Another day of silence. Another day of Harlan Raker completely ignoring me, as if I am below even a moment of his notice.
Good. I don’t want to hear about all my shortcomings anyway. My own voice inside my head is enough.
It tells me I’m too slow. Raker won’t adjust his speed for me. Either I match his pace … or I get left behind.
We don’t have creatures. Not anymore, at least. Most—if not all—of this journey will be made on foot. Just like the swimming, this is a weakness that needs to be strengthened. I need to be strengthened, like pouring high metal into a lesser blade.

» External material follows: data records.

(** One step of a chain: the next guard passes on the buffer the call
    leaves exactly when the value fits. *)
Lemma fits_step (k k' : kind) (v : string) (more : bool)
    (b : MyCssSelectorBuilder) :
  follows k k' -> guard k b = true ->
  guard k' (after k v b) && seam k' more (after k v b)
  = fits k v k' more && seam k true b.
Proof.
  intros [Hr Hn] G.
  destruct k'.
  - exfalso. destruct k; simpl in Hr; try lia. now apply Hn.
  - destruct k; simpl in Hr; try lia; [|exfalso; now apply Hn].
    unfold guard at 1, seam, fits. rewrite !after_char.
    simpl in G. apply andb_prop in G. destruct G as [_ G].
    apply negb_true_iff in G. destruct (str b); [|discriminate].
    change (token (KElement, v)) with v.
    change (includes "" "#") with false. change (includes "" ".") with false.
    change (includes "" "[") with false. change (includes "" ":") with false.
    cbn [is_pseudoClass andb orb negb]. now rewrite !andb_true_r.
  - assert (H1 : includes (str b) "[" = false).
    { apply (guard_lacks_bracket k b G). exact Hr. }
    assert (H2 : includes (str b) ":" = false).
    { apply (guard_lacks_colon k b G). simpl in Hr. lia. }
    unfold guard at 1, seam, fits. rewrite !after_char, H1, H2, !(token_char k v).
    destruct k; simpl in Hr; try lia;
      cbn [is_pseudoClass andb orb negb]; now rewrite !andb_true_r.
  - assert (H2 : includes (str b) ":" = false).
    { apply (guard_lacks_colon k b G). exact Hr. }
    unfold guard at 1, seam, fits. rewrite !after_char, H2, !(token_char k v).
    destruct k; simpl in Hr; try lia;
      cbn [is_pseudoClass andb orb negb]; now rewrite !andb_true_r.
  - unfold guard at 1, seam, fits. rewrite after_dcolon, after_ends by exact G.
    destruct (includes (token (k, v)) "::"), (is_pseudoClass k),
      (ends_with ":" (str b)), more, (ends_with ":" (token (k, v)));
      reflexivity.
  - assert (N : k <> KPseudoElement).
    { intros ->. now apply Hn. }
    unfold guard at 1, seam, fits. rewrite after_dcolon by exact G.
    cbn [is_pseudoClass andb orb negb].
    destruct (includes (token (k, v)) "::"), (is_pseudoClass k),
      (ends_with ":" (str b)); reflexivity.
Qed.

(** A chain whose first guard passes succeeds exactly when its values fit. *)
Lemma chain_fitting (cs : list (kind * string)) (b : MyCssSelectorBuilder) :
  StronglySorted follows (kinds cs) ->
  match cs with
  | [] => True
  | (k, _) :: rest =>
      guard k b = true ->
      (fitting cs && seam k (match rest with [] => false | _ :: _ => true end) b
         = true -> exists b', chain cs b = Ok b') /\
      (fitting cs && seam k (match rest with [] => false | _ :: _ => true end) b
         = false -> exists e, chain cs b = Throw e)
  end.
Proof.
  revert b. induction cs as [|[k v] rest IH]; intros b HS; [exact I|].
  intros G. inversion HS as [|? ? HS' HF]; subst.
  assert (E := guard_true k v b G).
  destruct rest as [|[k' v'] rest'].
  - split.
    + intros _. exists (after k v b). simpl. now rewrite E.
    + unfold seam. rewrite andb_false_r. discriminate.
  - inversion HF as [|? ? Hf _]; subst.
    specialize (IH (after k v b) HS'). cbv beta iota in IH.
    assert (St := fits_step k k' v
                    (match rest' with [] => false | _ :: _ => true end) b Hf G).
    change (chain ((k, v) :: (k', v') :: rest') b)
      with (bind (call k v b) (chain ((k', v') :: rest'))).
    rewrite E. simpl bind.
    change (fitting ((k, v) :: (k', v') :: rest'))
      with (fits k v k' (match rest' with [] => false | _ :: _ => true end)
            && fitting ((k', v') :: rest')).
    destruct (guard k' (after k v b)) eqn:G'.
    + destruct (IH eq_refl) as [IH1 IH2].
      rewrite andb_true_l in St.
      split; intros H.
      * apply IH1. rewrite St.
        destruct (fits k v k' _), (seam k true b), (fitting ((k', v') :: rest'));
          try discriminate H; reflexivity.
      * apply IH2. rewrite St.
        destruct (fits k v k' _), (seam k true b), (fitting ((k', v') :: rest'));
          try discriminate H; reflexivity.
    + rewrite andb_false_l in St. split; intros H.
      * exfalso.
        destruct (fits k v k' _), (seam k true b); try discriminate St;
          simpl in H; try discriminate H;
          rewrite ?andb_false_r in H; discriminate H.
      * destruct (guard_false k' v' (after k v b) G') as [e He].
        exists e. simpl. now rewrite He.
Qed.

End Exact.

(** * The claims *)

(** C1, as stated, fails. The guards search the whole buffer, values
    included, so a chain in canonical order throws as soon as an earlier
    value contains a character a later guard looks for: after
    [element('a').attr('href^=https://x')] the buffer holds [':'], and a
    second [attr] raises the order error. *)
Lemma canonical_chain_with_marker_in_value_throws :
  ~ (forall (s : store) (cs : list (kind * string)),
        cs <> [] -> canonical (kinds cs) ->
        fst (facade_chain cs s) = Ok (tokens cs)).
Proof.
  intros H.
  assert (A : fst (facade_chain
                [(KElement, "a"); (KAttr, "href^=https://x"); (KAttr, "target")]
                initial_store)
              = Ok (tokens
                [(KElement, "a"); (KAttr, "href^=https://x"); (KAttr, "target")])).
  { apply H; [discriminate|].
    apply pairwise_canonical. repeat constructor; simpl; try lia; discriminate. }
  vm_compute in A. discriminate A.
Qed.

Like reinforcing it.
I vary between walking quickly, jogging, then resting. Sometimes, I lose sight of him altogether and run at top speed, only to crest a hill and see his unmistakable form below, armor glimmering beneath the sun.
My bleeding hand quickly becomes irritating. I replace the bandage again, using more torn fabric, knowing it could get infected. And then what? I have no medicine. And no illusions that Raker won’t leave me feverish and dying.
No, he won’t leave me. He’ll likely kill me and take my sword.
That’s fucking comforting.
Distractions prove to be their own medicines.
I study the curve of the landscape, how this world is like an endless painting, each mile more sparkling than the last. Right now, the grass is dark green.
Large rocks rise from the ground in sharp angles.
Some form clusters of mountains. We walk by ruin after ruin.
I feel the whisper of their histories as I pass them by, as if there are secrets hidden between those stones.
As if they once formed a magnificent place.
Now they sit in forgotten piles.
The path tilts up and down, alongside craggy mountains, through wildflower-speckled glens. When the sun is shining brightly above, we reach a valley covered in violet.